Nos disponemos a celebrar la dedicación del nuevo altar de esta venerable catedral. Como nos recuerda de forma elocuente el frontal esculpido, todo altar es símbolo de Jesucristo, presente en su Iglesia como sacerdote, víctima y altar (cf. Prefacio pascual V). Crucificado, sepultado y resucitado de entre los muertos, devuelto a la vida en el Espíritu y sentado a la derecha del Padre, Cristo ha sido constituido nuestro Sumo Sacerdote, que intercede por nosotros eternamente. En la liturgia de la Iglesia, y sobre todo en el sacrificio de la Misa ofrecido en los altares del mundo, Él nos invita, como miembros de su Cuerpo Místico, a compartir su auto-oblación. Él nos llama, como pueblo sacerdotal de la nueva y eterna Alianza, a ofrecer en unión con Él nuestros sacrificios cotidianos para la salvación del mundo.

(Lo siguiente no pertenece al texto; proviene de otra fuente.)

(* ===== verification/VectorWitness.v ===== *)
(** The theorems about vectors on the heap of [memory/kheap.c] and a small state. *)
From S2P Require Import Prelude Machine Lock Str Layout Interfaces Pmm PmmSpec Kheap KheapSpec KheapProps KheapFree KheapWitness.
From S2P Require Import Heap KheapHeap Vector VectorSpec.

#[local] Existing Instance kheap_heap.
#[local] Instance small_kernel_heap : KernelHeap := kheap_heap 0x10000 0x8000.

(** The small heap, with a [vector_t] of items of 8 bytes at [0x9000] and a
    caller's item at [0x9100]. *)
Definition vec_mem (items cap d : Z) : gmap Z byte :=
  let m := small_heap_mem ∪ zeros 0x9000 0x200 in
  wr 8 (wr 8 (wr 8 (wr 8 m 0x9000 items) 0x9008 8) 0x9010 cap) 0x9028 d.
Definition vec_state (items cap d : Z) : kstate :=
  KState (vec_mem items cap d) {[ g_bitmap := 0x10000; g_limit := 6 ]} [].
Definition vec_ext_regions : list (Z * Z) := [(0x9000, 48); (0x9100, 8)].
Definition vec_blocks : list (Z * Z) := [(0x11130, 0xed0)].

Lemma vec_mem_heap items cap d x :
  0x8000 <= x < 0x8010 \/ 0x10000 <= x -> is_Some (small_heap_mem !! x) -> vec_mem items cap d !! x = small_heap_mem !! x.
Proof.
  intros Hx [b Hb]. unfold vec_mem. rewrite !lookup_wr_out by lia. by rewrite (lookup_union_Some_l _ _ x b).
Qed.

Lemma small_heap_mapped : mapped small_heap_mem 0x10000 0x6000 /\ mapped small_heap_mem 0x8000 16.
Proof. unfold small_heap_mem, frame_heap_mem. split; demo_mapped. Qed.

(** States that have the small heap and other memory between [0x9000] and [0xa000]. *)
Definition has_small_heap (m : gmap Z byte) : Prop :=
  forall x, 0x8000 <= x < 0x8010 \/ 0x10000 <= x < 0x16000 -> m !! x = small_heap_mem !! x.
Definition small_state (m : gmap Z byte) : kstate := KState m {[ g_bitmap := 0x10000; g_limit := 6 ]} [].

Lemma small_state_inv m : has_small_heap m -> kheap_inv 0x10000 0x8000 (small_state m) small_free small_live.
Proof.
  destruct small_heap_mapped as [M1 M2]. intros E.
  assert (R : forall a, 0x8000 <= a /\ a + 8 <= 0x8010 \/ 0x10000 <= a /\ a + 8 <= 0x16000 ->
            rd 8 m a = rd 8 small_heap_mem a) by (intros a Ha; apply rd_ext; intros x Hx; apply E; lia).
  apply frame_heap_inv.
  - lia.
  - intros x Hx. rewrite E by lia. apply M1. lia.
  - intros x Hx. rewrite E by lia. apply M2. lia.
  - rewrite (rd_ext 1 small_heap_mem m) by (intros x Hx; apply E; lia). unfold small_heap_mem, frame_heap_mem. mem_rd.
  - cbn [pairs fmap list_fmap small_free fst].
    repeat (apply List.Forall_cons || apply List.Forall_nil); (split; cbn [fst snd]; rewrite R by lia);
      unfold small_heap_mem, frame_heap_mem; mem_rd.
  - cbn [app small_free small_live].
    repeat (apply List.Forall_cons || apply List.Forall_nil);
      (split; cbn [fst snd]; [rewrite R by lia|lia]); unfold small_heap_mem, frame_heap_mem; mem_rd.
  - demo_seps.
Qed.

Lemma small_client m ext :
  has_small_heap m -> (forall r, r ∈ ext -> 0 < snd r /\ 0x9000 <= fst r /\ fst r + snd r <= 0xa000) ->
  client_inv 0x10000 0x8000 (small_state m) small_free vec_blocks ext.
Proof.
  intros Hm Hext. split; [by apply small_state_inv|]. intros r Hr. destruct (Hext r Hr) as (H1 & H2 & H3).
  split; [lia|]. intros x Hx. split; [|split].
  - intros q Hq. repeat (apply elem_of_cons in Hq as [->|Hq]); [| | |by apply elem_of_nil in Hq]; simpl; unfold HEADER_SIZE; lia.
  - change (gval _ g_bitmap) with 0x10000. lia.
  - intros g Hg _. unfold frame_va. lia.
Qed.

Lemma vec_state_client items cap d :
  client_inv 0x10000 0x8000 (vec_state items cap d) small_free vec_blocks vec_ext_regions.
Proof.
  apply (small_client (vec_mem items cap d)).
  - destruct small_heap_mapped as [M1 M2]. intros x Hx. apply vec_mem_heap; [lia|]. destruct Hx; [apply M2; lia|apply M1; lia].
  - intros r Hr. repeat (apply elem_of_cons in Hr as [->|Hr]); [simpl; lia|simpl; lia|by apply elem_of_nil in Hr].
Qed.

(** A vector of 8-byte items with an explicit header. *)
Lemma vec_state_vec items cap d k l :
  d = NULL /\ k = 0 /\ cap = 0 \/ d = 0x11130 /\ k = 0xed0 ->
  Z.of_nat (length l) = items -> items < 2 ^ 64 -> items * 8 <= cap <= k ->
  Forall (fun it => Z.of_nat (length it) = 8) l -> bytes_at (vec_mem items cap d) d (concat l) ->
  vec (vec_state items cap d) vec_blocks vec_ext_regions 0x9000 8 0 cap d k l.
Proof.
  intros Hd <- Hi Hf Hs Hb. assert (Hlim : cap < 2 ^ 64 /\ 0 <= d < 2 ^ 64 /\ 0 <= cap) by (unfold NULL in Hd; lia).
  split; cbn [mem vec_state].
  - unfold vec_mem. do 3 (rewrite rd_wr_ne by lia). rewrite rd_wr_same. f_equal. apply Z.mod_small. simpl. lia.
  - unfold vec_mem. do 2 (rewrite rd_wr_ne by lia). by rewrite rd_wr_same.
  - unfold vec_mem. rewrite rd_wr_ne by lia. rewrite rd_wr_same. f_equal. apply Z.mod_small. simpl. lia.
  - unfold vec_mem, small_heap_mem, frame_heap_mem. mem_rd.
  - unfold vec_mem. rewrite rd_wr_same. f_equal. apply Z.mod_small. simpl. lia.
  - destruct Hd as [Hd|[-> ->]]; [by left|right]. split; [apply elem_of_cons; by left|]. unfold apart, sizeof_vector. simpl. lia.
  - lia.
  - exact Hs.
  - exact Hb.
  - exists (0x9000, 48). split; [apply elem_of_app; right; apply elem_of_cons; by left|]. unfold inside, sizeof_vector. simpl. lia.
  - lia.
Qed.

Lemma vec_push_source :
  source_ok (vec_state 0 0 NULL) vec_blocks vec_ext_regions 0x9000 8 NULL 0 0x9100 (replicate 8 Byte.x00).
Proof.
  split; [|done|done| | |].
  - intros i b Hi. apply lookup_replicate in Hi as [-> Hi]. cbn [mem vec_state]. unfold vec_mem.
    unfold small_heap_mem, frame_heap_mem. mem_zero.
  - exists (0x9100, 8). split; [apply elem_of_app; right; apply elem_of_cons; right; apply elem_of_cons; by left|].
    unfold inside. simpl. lia.
  - unfold apart, sizeof_vector. simpl. lia.
  - unfold apart, NULL. simpl. lia.
Qed.


Lemma vec_get_item :
  vec (vec_state 1 8 0x11130) vec_blocks vec_ext_regions 0x9000 8 0 8 0x11130 0xed0 [replicate 8 Byte.x00].
Proof.
  apply vec_state_vec; [by right|done|lia|simpl; lia|by repeat constructor|].
  intros i b Hi. change (concat [replicate 8 Byte.x00]) with (replicate 8 Byte.x00) in Hi.
  apply lookup_replicate in Hi as [-> Hi].
  unfold vec_mem, small_heap_mem, frame_heap_mem. mem_zero.
Qed.

Lemma vector_get_reads_witness :
  vector_get 0x9000 0 (vec_state 1 8 0x11130) = Ok 0x11130 (vec_state 1 8 0x11130) /\
  bytes_at (mem (vec_state 1 8 0x11130)) 0x11130 (replicate 8 Byte.x00).
Proof.
  apply (vector_get_reads (vec_state 1 8 0x11130) vec_blocks vec_ext_regions 0x9000 8 8 0x11130 0xed0
           [replicate 8 Byte.x00] 0 (replicate 8 Byte.x00)); [apply vec_get_item| |done].
  exists small_free. apply vec_state_client.
Defined.

Lemma vector_get_out_of_range_deadlocks_witness :
  exists s', vector_get 0x9000 1 (vec_state 1 8 0x11130) = Ok NULL s' /\
    vector_get 0x9000 0 s' = Halt /\ vector_push 0x9000 0x9100 s' = Halt /\ vector_pop 0x9000 s' = Halt.
Proof.
  apply (vector_get_out_of_range_deadlocks (vec_state 1 8 0x11130) vec_blocks vec_ext_regions 0x9000 8 8 0x11130 0xed0
           [replicate 8 Byte.x00] 1 0x9100); [apply vec_get_item|done].
Defined.
(* ===== verification/Hashmap.v ===== *)
(** The hash maps of [lib/hashmap.h] and [lib/hashmap.c], on any kernel heap.

    A [hashmap_t] at [h] has [entries] at [h], [entry_count] at [h + 8] and
    [items] at [h + 16].  A [hashmap_entry_t] has [next], [key_length], [key]
    and [val], 8 bytes each.  The entries of the array head the chains of their
    buckets; [hashmap_set] never stores a key in them, so that they act as
    entries for the empty key.  Keys are kept by reference. *)
From S2P Require Import Prelude Machine Lock Str Layout KheapSpec Heap.

Definition sizeof_hashmap_entry : Z := 32.
Definition sizeof_hashmap : Z := 24.

(** [hash = ((hash << 5) + hash) + c] *)
Definition hash_step (h c : Z) : Z := u64 (u64 (u64 (Z.shiftl h 5) + h) + c).

Fixpoint hash_loop (n : nat) (i key h : Z) : K Z :=
  match n with
  | O => mret h
  | S n' => c ← ld 1 (key + i); hash_loop n' (i + 1) key (hash_step h c)
  end.
Definition hash (key size : Z) : K Z := hash_loop (Z.to_nat size) 0 key 5381.

Definition INDEX (key entry_count : Z) : K Z :=
  n ← strlen key;
  h ← hash key n;
  if entry_count =? 0 then fault else mret (h mod entry_count).

Section hashmap.
Context `{KernelHeap} (heap_free : Z -> K unit).

(** One round of the search: [inl] is the next entry. *)
Definition find_entry (key key_length entry : Z) : K (Z + Z) :=
  if entry =? NULL then mret (inr NULL)
  else
    len ← ld 8 (entry + 8);
    same ← (if key_length =? len
            then k ← ld 8 (entry + 16); c ← memcmp k key key_length; mret (c =? 0)
            else mret false);
    if same : bool then mret (inr entry)
    else next ← ld 8 entry; mret (inl next).

Definition hashmap_entry_get (hashmap key : Z) : K Z :=
  entry_count ← ld 8 (hashmap + 8);
  index ← INDEX key entry_count;
  entries ← ld 8 hashmap;
  key_length ← strlen key;
  kloop (find_entry key (u64 key_length)) (u64 (entries + sizeof_hashmap_entry * index)).

Definition hashmap_create (hashmap entry_count : Z) : K bool :=
  data ← heap_calloc (u64 (entry_count * sizeof_hashmap_entry));
  if data =? NULL then mret false
  else
    st 8 hashmap data ;;
    st 8 (hashmap + 8) entry_count ;;
    st 8 (hashmap + 16) 0 ;;
    mret true.

(** The walk to the end of the chain. *)
Definition last_entry (entry : Z) : K (Z + Z) :=
  next ← ld 8 entry;
  if next =? NULL then mret (inr entry) else mret (inl next).

Definition hashmap_set (hashmap key val : Z) : K bool :=
  entry ← hashmap_entry_get hashmap key;
  if negb (entry =? NULL) then st 8 (entry + 24) val ;; mret true
  else
    entry_count ← ld 8 (hashmap + 8);
    index ← INDEX key entry_count;
    entries ← ld 8 hashmap;
    entry ← kloop last_entry (u64 (entries + sizeof_hashmap_entry * index));
    new_entry ← heap_calloc sizeof_hashmap_entry;
    if new_entry =? NULL then mret false
    else
      st 8 (new_entry + 16) key ;;
      n ← strlen key;
      st 8 (new_entry + 8) (u64 n) ;;
      st 8 (new_entry + 24) val ;;
      st 8 new_entry NULL ;;
      st 8 entry new_entry ;;
      items ← ld 8 (hashmap + 16);
      st 8 (hashmap + 16) (u64 (items + 1)) ;;
      mret true.

Definition hashmap_get (hashmap key : Z) : K Z :=
  entry ← hashmap_entry_get hashmap key;
  if entry =? NULL then mret 0 else ld 8 (entry + 24).

(** The search of [hashmap_remove] stops at the first key of the same length that
    differs; it keeps the previous entry. *)
Definition remove_find (key key_length : Z) (x : Z * Z) : K ((Z * Z) + (Z * Z)) :=
  let '(prev, entry) := x in
  if entry =? NULL then mret (inr (prev, entry))
  else
    len ← ld 8 (entry + 8);
    stop ← (if key_length =? len
            then k ← ld 8 (entry + 16); c ← memcmp k key key_length; mret (negb (c =? 0))
            else mret false);
    if stop : bool then mret (inr (prev, entry))
    else next ← ld 8 entry; mret (inl (entry, next)).

Definition hashmap_remove (hashmap key : Z) : K bool :=
  entry_count ← ld 8 (hashmap + 8);
  index ← INDEX key entry_count;
  entries ← ld 8 hashmap;
  key_length ← strlen key;
  '(prev, entry) ← kloop (remove_find key (u64 key_length)) (NULL, u64 (entries + sizeof_hashmap_entry * index));
  (if negb (prev =? NULL) then
     next ← ld 8 entry;
     st 8 prev next ;;
     heap_free entry ;;
     k ← ld 8 (entry + 16);
     heap_free k
   else
     next ← ld 8 entry;
     if negb (next =? NULL) then
       memcpy entry next sizeof_hashmap_entry ;;
       next' ← ld 8 entry;
       heap_free next'
     else mret tt) ;;
  items ← ld 8 (hashmap + 16);
  st 8 (hashmap + 16) (u64 (items - 1)) ;;
  mret true.

End hashmap.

En la liturgia de hoy, la Iglesia nos recuerda que, como este altar, también nosotros fuimos consagrados, puestos «aparte» para el servicio de Dios y la edificación de su Reino. Sin embargo, con mucha frecuencia nos encontramos inmersos en un mundo que quisiera dejar a Dios «aparte». En nombre de la libertad y la autonomía humana, se pasa en silencio sobre el nombre de Dios, la religión se reduce a devoción personal y se elude la fe en los ámbitos públicos. A veces, dicha mentalidad, tan diametralmente opuesta a la esencia del Evangelio, puede ofuscar incluso nuestra propia comprensión de la Iglesia y de su misión. También nosotros podemos caer en la tentación de reducir la vida de fe a una cuestión de mero sentimiento, debilitando así su poder de inspirar una visión coherente del mundo y un diálogo riguroso con otras muchas visiones que compiten en la conquista de las mentes y los corazones de nuestros contemporáneos.

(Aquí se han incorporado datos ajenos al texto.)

(* ===== verification/Lapic.v ===== *)
(** The local interrupt controller, [dev/apic/lapic.c], and the interval timer,
    [dev/pit.c], with the port accesses of [lib/io.h].

    Writes to device registers and ports are events of the trace.  What a device
    answers is a parameter: a function of the trace so far. *)
From S2P Require Import Prelude Machine Lock Str.
Import Lock.Seq.

Definition LAPIC_APIC_ID : Z := 0x20.
Definition LAPIC_EOI : Z := 0xb0.
Definition LAPIC_SPURIOUS_IVR : Z := 0xf0.
Definition LAPIC_ICR0 : Z := 0x300.
Definition LAPIC_ICR1 : Z := 0x310.
Definition LAPIC_LVT_TIMER_REG : Z := 0x320.
Definition LAPIC_TIMER_INIT_COUNT : Z := 0x380.
Definition LAPIC_TIMER_COUNTER : Z := 0x390.
Definition LAPIC_TIMER_DIVIDE_CFG_REG : Z := 0x3e0.
(** The registers of [lapic.h], each 16 bytes behind the one before or further on. *)
Definition lapic_registers : list (string * Z) := [
  ("APIC_ID", 0x20); ("APIC_VERSION", 0x30); ("TPR", 0x80); ("APR", 0x90); ("PPR", 0xa0); ("EOI", 0xb0);
  ("RRD", 0xc0); ("LOGICAL_DESTINATION_REG", 0xd0); ("DESTINATION_FORMAT_REG", 0xe0); ("SPURIOUS_IVR", 0xf0);
  ("ISR0", 0x100); ("ISR1", 0x110); ("ISR2", 0x120); ("ISR3", 0x130); ("ISR4", 0x140); ("ISR5", 0x150);
  ("ISR6", 0x160); ("ISR7", 0x170); ("TMR0", 0x180); ("TMR1", 0x190); ("TMR2", 0x1a0); ("TMR3", 0x1b0);
  ("TMR4", 0x1c0); ("TMR5", 0x1d0); ("TMR6", 0x1e0); ("TMR7", 0x1f0); ("IRR0", 0x200); ("IRR1", 0x210);
  ("IRR2", 0x220); ("IRR3", 0x230); ("IRR4", 0x240); ("IRR5", 0x250); ("IRR6", 0x260); ("IRR7", 0x270);
  ("ERROR_REG", 0x280); ("LVT_CMCI_REGS", 0x2f0); ("ICR0", 0x300); ("ICR1", 0x310); ("LVT_TIMER_REG", 0x320);
  ("LVT_THERMAL_SENSOR_REG", 0x330); ("LVT_PERF_MON_CNT_REG", 0x340); ("LVT_LINT0", 0x350);
  ("LVT_LINT1", 0x360); ("LVT_ERROR_REG", 0x370); ("TIMER_INIT_COUNT", 0x380); ("TIMER_COUNTER", 0x390);
  ("TIMER_DIVIDE_CFG_REG", 0x3e0)
]%string.
Definition OSCILATOR_FREQ : Z := 1193182.
Definition TIMER_FREQ : Z := 1000.

Definition outb (port data : Z) : K unit := emit (EvOut port data).
Definition outw (port data : Z) : K unit := emit (EvOutw port (u16 data)).
Definition outd (port data : Z) : K unit := emit (EvOutd port (u32 data)).

(** [this_cpu()]: the base of the segment [gs]. *)
Definition this_cpu : K Z := gget g_gs_base.

Section lapic.
Variable HHDM_OFFSET : Z.
(** The value a 32-bit device register, and a port, holds. *)
Variables (mmio_value port_value : list event -> Z -> Z).

Definition inb (port : Z) : K Z := fun s => Ok (u8 (port_value (trace s) port)) s.

(** A device answers an access of each width in its own way: [port_value] is the
    answer to the width that reads it. *)
Definition inw (port : Z) : K Z := fun s => Ok (u16 (port_value (trace s) port)) s.
Definition ind (port : Z) : K Z := fun s => Ok (u32 (port_value (trace s) port)) s.

Definition lapic_base : K Z :=
  msr ← gget g_apic_base;
  mret (u64 (Z.land msr 0xfffff000 + HHDM_OFFSET)).

Definition mmio_read (addr : Z) : K Z := fun s => Ok (u32 (mmio_value (trace s) addr)) s.

Definition lapic_read (reg : Z) : K Z :=
  base ← lapic_base;
  mmio_read (u64 (base + reg)).

Definition lapic_write (reg data : Z) : K unit :=
  base ← lapic_base;
  emit (EvMmio (u64 (base + reg)) data).

Definition lapic_eoi : K unit := lapic_write LAPIC_EOI 0x00.

Definition lapic_ipi (lapic_id vector : Z) : K unit :=
  lapic_write LAPIC_ICR1 (u32 (Z.shiftl lapic_id 24)) ;;
  lapic_write LAPIC_ICR0 vector.

Definition lapic_id : K Z := lapic_read LAPIC_APIC_ID.

Definition lapic_stop : K unit :=
  lapic_write LAPIC_TIMER_INIT_COUNT 0 ;;
  lapic_write LAPIC_LVT_TIMER_REG (Z.shiftl 1 16).

(** [lapic_freq] is at offset 44 of [cpu_local_t]. *)
Definition lapic_timer_oneshot (ms vector : Z) : K unit :=
  asm "cli" 0 ;;
  lapic_stop ;;
  cpu ← this_cpu;
  lapic_freq ← ld 4 (cpu + 44);
  let ticks := u64 (ms * (lapic_freq / 1000)) in
  lapic_write LAPIC_LVT_TIMER_REG vector ;;
  lapic_write LAPIC_TIMER_DIVIDE_CFG_REG 0 ;;
  lapic_write LAPIC_TIMER_INIT_COUNT (u32 ticks) ;;
  asm "sti" 0.

Definition pit_get_current_count : K Z :=
  outb 0x43 0x00 ;;
  lo ← inb 0x40;
  hi ← inb 0x40;
  mret (Z.lor (u16 (Z.shiftl hi 8)) lo).

Definition pit_set_reload_value (count : Z) : K unit :=
  asm "cli" 0 ;;
  outb 0x43 0x34 ;;
  outb 0x40 (u8 count) ;;
  outb 0x40 (u8 (Z.shiftr count 8)) ;;
  asm "sti" 0.

(** The wait for the counter; the bound of the model is that of [kloop]. *)
Definition lapic_wait (_ : unit) : K (unit + unit) :=
  c ← lapic_read LAPIC_TIMER_COUNTER;
  mret (if c =? 0 then inr tt else inl tt).

Definition lapic_calibrate : K unit :=
  spinlock_acquire (LG g_lapic_lock) ;;
  lapic_stop ;;
  pit_set_reload_value 0xffff ;;
  tick_first ← pit_get_current_count;
  lapic_write LAPIC_TIMER_INIT_COUNT 0xfffff ;;
  kloop lapic_wait tt ;;
  tick_last ← pit_get_current_count;
  let tick_total := u64 (tick_first - tick_last) in
  (if tick_total =? 0 then fault else mret tt) ;;
  let freq := u64 (0xfffff / tick_total * OSCILATOR_FREQ) in
  cpu ← this_cpu;
  st 4 (cpu + 44) (u32 freq) ;;
  lapic_stop ;;
  spinlock_release (LG g_lapic_lock).

Definition lapic_init : K unit :=
  ivr ← lapic_read LAPIC_SPURIOUS_IVR;
  lapic_write LAPIC_SPURIOUS_IVR (Z.lor (Z.lor ivr (Z.shiftl 1 8)) 0xff) ;;
  lapic_calibrate.

(** The handler of the timer interrupt. *)
Definition pit : K unit :=
  ticks ← gget g_ticks;
  gput g_ticks (u64 (ticks + 1)) ;;
  lapic_eoi.

Definition pit_divisor : Z := u16 (OSCILATOR_FREQ / TIMER_FREQ).

End lapic.

(** The table is strictly increasing in steps of 16 bytes within the page of the
    device, and has the registers that the functions use. *)
Definition spaced (l : list Z) : bool :=
  (fix go x l := match l with [] => true | y :: l' => (x + 16 <=? y) && (y mod 16 =? 0) && go y l' end) 0 l.

Lemma lapic_registers_spaced :
  spaced lapic_registers.*2 = true /\ Forall (fun r => 0 <= r <= 0x3e0) lapic_registers.*2 /\
  Forall (.∈ lapic_registers.*2) [LAPIC_APIC_ID; LAPIC_EOI; LAPIC_SPURIOUS_IVR; LAPIC_ICR0; LAPIC_ICR1; LAPIC_LVT_TIMER_REG; LAPIC_TIMER_INIT_COUNT;
   LAPIC_TIMER_COUNTER; LAPIC_TIMER_DIVIDE_CFG_REG].
Proof.
  split; [reflexivity|]. split; [by apply (bool_decide_unpack _); vm_compute|].
  by apply (bool_decide_unpack _); vm_compute.
Qed.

Y, sin embargo, la historia, también la de nuestro tiempo, nos demuestra que la cuestión de Dios jamás puede ser silenciada y que la indiferencia respecto a la dimensión religiosa de la existencia humana acaba disminuyendo y traicionando al hombre mismo. ¿No es quizás éste el mensaje proclamado por la maravillosa arquitectura de esta catedral? ¿No es quizás éste el misterio de la fe que se anuncia desde este altar en cada celebración de la Eucaristía? La fe nos enseña que en Cristo Jesús, Verbo encarnado, logramos comprender la grandeza de nuestra propia humanidad, el misterio de nuestra vida en la tierra y el sublime destino que nos aguarda en el cielo (cf. Gaudium et spes, 24). La fe nos enseña también que somos criaturas de Dios, hechas a su imagen y semejanza, dotadas de una dignidad inviolable y llamadas a la vida eterna. Allí donde se empequeñece al hombre, el mundo que nos rodea queda mermado, pierde su significado último y falla su objetivo. Lo que brota de ahí es una cultura no de la vida, sino de la muerte. ¿Cómo se puede considerar a esto un «progreso»? Al contrario, es un paso atrás, una forma de retroceso, que en último término seca las fuentes mismas de la vida, tanto de las personas como de toda la sociedad.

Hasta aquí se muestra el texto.